The word to describe me now is suspicious.

This nice-and-welcoming Terrance is far worse than asshole Terrance.

People acting like you expect them to is rarely unsettling.

It’s only when people play against type that the alarm bells sound.

Has he truly bought into Jacinda’s mandate that the valuations department needs some young blood, a person who isn’t eligible for AARP membership?

It’s possible. It’s also possible that he’s merely playing mind games, that this is a ruse designed to do exactly what it’s doing, which is make me wonder what the hell is happening.

If that’s the case, well… what an asshole.

“Thank you so much,” I say. “I’m really excited to be working here, Mr. Willinghoff.”

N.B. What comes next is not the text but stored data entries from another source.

(** The probe loop, whatever the order of [keys]: every key is probed in
    turn, the result is the OR of the probes, and each hit records the
    rule's DBL domain once. *)
Lemma DblNode_probe_spec (keys : list string) :
  forall (r : bool) (w : World),
    DblNode_probe E domain keys r w
    = Ret (r || existsb (dblListed E domain) keys)
          {| ctx := Nat.iter (countHits E domain keys)
                             (addDnsblHit domain) (ctx w);
             calls := calls w ++ probeEvents domain keys |}.
Proof.
  unfold countHits, probeEvents.
  induction keys as [|s rest IH]; intros r w;
    cbn [DblNode_probe existsb List.filter map length Nat.iter].
  - unfold ret. rewrite orb_false_r, app_nil_r. destruct w; reflexivity.
  - unfold callDnsblRes, bind, emit, ret, modifyCtx. cbn [ctx calls].
    fold (dblQuery domain s). fold (dblListed E domain s).
    destruct (dblListed E domain s) eqn:Hs.
    + rewrite IH. cbn [ctx calls length]. rewrite Nat.iter_succ_r.
      rewrite orb_true_r. cbn [orb]. rewrite <- app_assoc. reflexivity.
    + rewrite IH. cbn [ctx calls orb]. rewrite <- app_assoc. reflexivity.
Qed.

(** The probe loop consults the blocklist alone. *)
Lemma DblNode_probe_withOrder (ord : gset string -> list string)
    (keys : list string) :
  forall r w, DblNode_probe (withOrder E ord) domain keys r w
              = DblNode_probe E domain keys r w.
Proof.
  induction keys as [|s rest IH]; intros r w; cbn [DblNode_probe];
    [reflexivity|].
  unfold callDnsblRes, bind, emit, ret, modifyCtx.
  cbn [getDnsblRes withOrder].
  destruct (getDnsblRes E (s +:+ "." +:+ domain)); apply IH.
Qed.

“Please, call me Terrance. We’re all on a first-name basis here. We’re like a family.”

Maybe it’s the British accent combined with the Cheshire-cat smile, but never have the words We’re like a family sounded more ominous. My only angle at this point is to play along. Better yet, play it up.

“Thanks so much, Terrance. You know, that’s exactly how Jacinda described this department,” I say. “A real tight-knit unit, like a family.”

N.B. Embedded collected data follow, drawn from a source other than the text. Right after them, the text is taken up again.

Lemma save_paths_cut_at_extension_witness :
  compute_save_path Scripted.params_with_paths Scripted.two_generations_in
  = (Ok "run", Scripted.two_generations_in, []).
Proof.
  apply (proj1 (@save_paths_cut_at_extension _ _ Scripted.params_with_paths
                  "run" "" (Scripted.new_agent 0)
                  Scripted.two_generations_in eq_refl)).
  right. reflexivity.
Defined.

Lemma episode_boundary_single_env_witness :
  exists r',
    fst (fst (episode_ends (Scripted.plain_env Scripted.int_ids) 0
                [(KInt 0, Vec [false]); (KInt 1, Vec [false])]
                [(KInt 0, Vec [true]); (KInt 1, Vec [true])]
                Scripted.first_step_rollout Scripted.two_generations_in))
    = Ok r' /\
    r_completed r' = [Some 1%Q] /\ r_scores r' = [fzero].
Proof.
  destruct (proj2 (@episode_boundary_single_env _ _
                     (Scripted.plain_env Scripted.int_ids) 0%nat
                     [(KInt 0, Vec [false]); (KInt 1, Vec [false])]
                     [(KInt 0, Vec [true]); (KInt 1, Vec [true])]
                     Scripted.first_step_rollout Scripted.two_generations_in
                     [false; false] [true; true]
                     (set_steps (Scripted.new_agent 0) [25; 50]) (Some 1%Q)
                     eq_refl ltac:(discriminate) ltac:(discriminate)
                     eq_refl eq_refl eq_refl eq_refl) eq_refl)
    as (s' & E & _).
  eexists. rewrite E. split; [reflexivity|]. split; reflexivity.
Defined.

(* ------------------------------------------------------------------ *)
(** ** The loop body in two parts *)

Section MonadLaws.
Context {D : Domain}.

Lemma same_refl {A} (m : M A) : same m m.
Proof. intros s. reflexivity. Qed.

Lemma same_trans {A} (m1 m2 m3 : M A) :
  same m1 m2 -> same m2 m3 -> same m1 m3.
Proof. intros H1 H2 s. now rewrite H1. Qed.

Lemma same_bind {A B} (m : M A) (f g : A -> M B) :
  (forall a, same (f a) (g a)) -> same (bind m f) (bind m g).
Proof.
  intros H s. unfold bind.
  destruct (m s) as [[[a|e|] s1] ev1]; try reflexivity. now rewrite H.
Qed.

Lemma same_assoc {A B C} (m : M A) (f : A -> M B) (g : B -> M C) :
  same (bind (bind m f) g) (bind m (fun a => bind (f a) g)).
Proof.
  intros s. unfold bind.
  destruct (m s) as [[[a|e|] s1] ev1]; try reflexivity.
  destruct (f a s1) as [[[b|e|] s2] ev2]; try reflexivity.
  destruct (g b s2) as [[r s3] ev3]. now rewrite app_assoc.
Qed.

“Brilliant,” he says, giving nothing away. There’s not even a hint of a flinch at my mentioning Jacinda. “So let me introduce you to some of your, shall we say, siblings?”

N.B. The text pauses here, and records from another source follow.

Definition res_map {A B} (f : A -> B) (r : res A) : res B :=
  match r with Ok a => Ok (f a) | Raise e => Raise e end.

(** ** Python floats *)

Definition prec : Z := 53.
Definition emax : Z := 1024.

(** The integer [n] as an exact, not yet rounded, binary number. *)
Definition exact_of_int (n : Z) : spec_float :=
  match n with
  | Z0 => S754_zero false
  | Zpos p => S754_finite false p 0
  | Zneg p => S754_finite true p 0
  end.

Definition finite_or_overflow (f : spec_float) : res spec_float :=
  match f with
  | S754_infinity _ => Raise (Exc OverflowError None)
  | _ => Ok f
  end.

(** [float(n)] as the interpreter converts an [int] operand of a mixed
    operation: round to nearest even, [OverflowError] beyond the range. *)
Definition float_of_int (n : Z) : res spec_float :=
  finite_or_overflow (binary_normalize prec emax n 0 false).

(** [a / b] on two ints, [b] nonzero: the correctly rounded quotient,
    [OverflowError] if it is too large for a float. *)
Definition int_truediv (a b : Z) : res spec_float :=
  finite_or_overflow (SFdiv prec emax (exact_of_int a) (exact_of_int b)).

(** [int(f)]: truncation toward zero. *)
Definition int_of_float (f : spec_float) : res Z :=
  match f with
  | S754_zero _ => Ok 0
  | S754_finite s m e =>
      let a := match e with
               | Zneg k => Z.shiftr (Zpos m) (Zpos k)
               | _ => Z.shiftl (Zpos m) e
               end in
      Ok (if s then - a else a)
  | S754_infinity _ => Raise (Exc OverflowError None)
  | S754_nan => Raise (Exc ValueError None)
  end.

(** [f * n] with [n] an int. *)
Definition float_mul_int (f : spec_float) (n : Z) : res spec_float :=
  res_map (SFmul prec emax f) (float_of_int n).

(** ** Python objects, as [json.loads] builds them *)

Inductive pyobj :=
| PNone
| PBool (b : bool)
| PInt (n : Z)
| PFloat (f : spec_float)
| PStr (s : string)
| PList (l : list pyobj)
| PDict (kvs : list (string * pyobj)).

Fixpoint assoc (k : string) (kvs : list (string * pyobj)) : option pyobj :=
  match kvs with
  | [] => None
  | (k', v) :: rest => if String.eqb k k' then Some v else assoc k rest
  end.

(** [d.get(k, default)] on a dict. *)
Definition dict_get (k : string) (default : pyobj) (kvs : list (string * pyobj)) : pyobj :=
  match assoc k kvs with Some v => v | None => default end.

(** [v == s] for a string literal [s]. *)
Definition eq_str (v : pyobj) (s : string) : bool :=
  match v with PStr t => String.eqb t s | _ => false end.

Definition is_substring (s t : string) : bool :=
  match String.index 0 s t with Some _ => true | None => false end.

(** [s in v] for a string [s]: key membership in a dict, element
    membership in a list, substring test in a str, [TypeError] otherwise. *)
Definition py_contains (s : string) (v : pyobj) : res bool :=
  match v with
  | PDict kvs => Ok (match assoc s kvs with Some _ => true | None => false end)
  | PList l => Ok (existsb (fun x => eq_str x s) l)
  | PStr t => Ok (is_substring s t)
  | _ => Raise (Exc TypeError None)
  end.

Definition float_is_zero (f : spec_float) : bool :=
  match f with S754_zero _ => true | _ => false end.

(** Truth value of an object. *)
Definition truthy (v : pyobj) : bool :=
  match v with
  | PNone => false
  | PBool b => b
  | PInt n => negb (n =? 0)
  | PFloat f => negb (float_is_zero f)
  | PStr s => negb (String.eqb s EmptyString)
  | PList l => match l with [] => false | _ => true end
  | PDict kvs => match kvs with [] => false | _ => true end
  end.

(** [len(v)]. *)
Definition py_len (v : pyobj) : res Z :=
  match v with
  | PStr s => Ok (Z.of_nat (String.length s))
  | PList l => Ok (Z.of_nat (List.length l))
  | PDict kvs => Ok (Z.of_nat (List.length kvs))
  | _ => Raise (Exc TypeError None)
  end.

(** [v[i]] for a natural index [i]. The keys of a decoded dict are
    strings, so an integer key is never found. *)
Definition py_getitem (v : pyobj) (i : nat) : res pyobj :=
  match v with
  | PList l =>
      match nth_error l i with
      | Some x => Ok x
      | None => Raise (Exc OtherError None)
      end
  | PStr s =>
      match String.get i s with
      | Some c => Ok (PStr (String c EmptyString))
      | None => Raise (Exc OtherError None)
      end
  | PDict _ => Raise (Exc KeyError None)
  | _ => Raise (Exc TypeError None)
  end.

(** [abs(v)]. *)
Definition py_abs (v : pyobj) : res pyobj :=
  match v with
  | PInt n => Ok (PInt (Z.abs n))
  | PBool b => Ok (PInt (if b then 1 else 0))
  | PFloat f => Ok (PFloat (SFabs f))
  | _ => Raise (Exc TypeError None)
  end.

(** [v / d] for a nonzero int [d]. *)
Definition py_truediv (v : pyobj) (d : Z) : res spec_float :=
  match v with
  | PInt n => int_truediv n d
  | PBool b => int_truediv (if b then 1 else 0) d
  | PFloat f => res_map (SFdiv prec emax f) (float_of_int d)
  | _ => Raise (Exc TypeError None)
  end.

(** [v < 0]. *)
Definition py_lt0 (v : pyobj) : res bool :=
  match v with
  | PInt n => Ok (n <? 0)
  | PBool _ => Ok false
  | PFloat f => Ok (SFltb f (S754_zero false))
  | _ => Raise (Exc TypeError None)
  end.

(** Whitespace as [str.strip] sees it, on code points below 256. *)
Definition is_space (c : ascii) : bool :=
  let n := nat_of_ascii c in
  ((9 <=? n) && (n <=? 13) || (28 <=? n) && (n <=? 32)
   || (n =? 133) || (n =? 160))%nat.

Fixpoint lstrip (s : string) : string :=
  match s with
  | String c rest => if is_space c then lstrip rest else s
  | EmptyString => EmptyString
  end.

Fixpoint rstrip (s : string) : string :=
  match s with
  | String c rest =>
      match rstrip rest with
      | EmptyString => if is_space c then EmptyString else String c EmptyString
      | r => String c r
      end
  | EmptyString => EmptyString
  end.

Definition strip (s : string) : string := rstrip (lstrip s).

(** ** The execution environment: [computers/computer.py] *)

(** [EnvState]: the screenshot (PNG bytes) and the URL. *)
Record EnvState := { screenshot : string; url : string }.

(** The abstract class [Computer]. [W] is the state of the browser
    behind it; every operation but [screen_size] may change it and may
    raise. The agent hands [text] and [keys] over as decoded, so they are
    arbitrary objects here. *)
Class Computer (W : Type) := {
  screen_size : W -> Z * Z;
  current_state : W -> W * res EnvState;
  click_at : Z -> Z -> W -> W * res EnvState;
  double_click_at : Z -> Z -> W -> W * res EnvState;
  triple_click_at : Z -> Z -> W -> W * res EnvState;
  right_click_at : Z -> Z -> W -> W * res EnvState;
  middle_click_at : Z -> Z -> W -> W * res EnvState;
  hover_at : Z -> Z -> W -> W * res EnvState;
  drag_to : Z -> Z -> W -> W * res EnvState;
  type_text : pyobj -> W -> W * res EnvState;
  key_combination : pyobj -> W -> W * res EnvState;
  scroll : Z -> W -> W * res EnvState
}.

He laughs. I laugh. And the Oscar for Best Duo Faking It goes to Terrance Willinghoff and yours truly.

We leave Terrance’s office and he ushers me down the hall and through the subterranean space of Echelon’s valuations department.

It’s technically the basement but to call it that would be like calling the ceiling of the Sistine Chapel “a decorative mural.” The House of Echelon was, once upon a time, the home of John D.

Rockefeller— one of many, I’m sure—and his “basement,” all that remains of the original structure, was perhaps the very first man cave, an epic lounge-meets-speakeasy space with a Tiffany glass bar and an actual vault where Rockefeller supposedly stored everything from fine wines to gold bullion.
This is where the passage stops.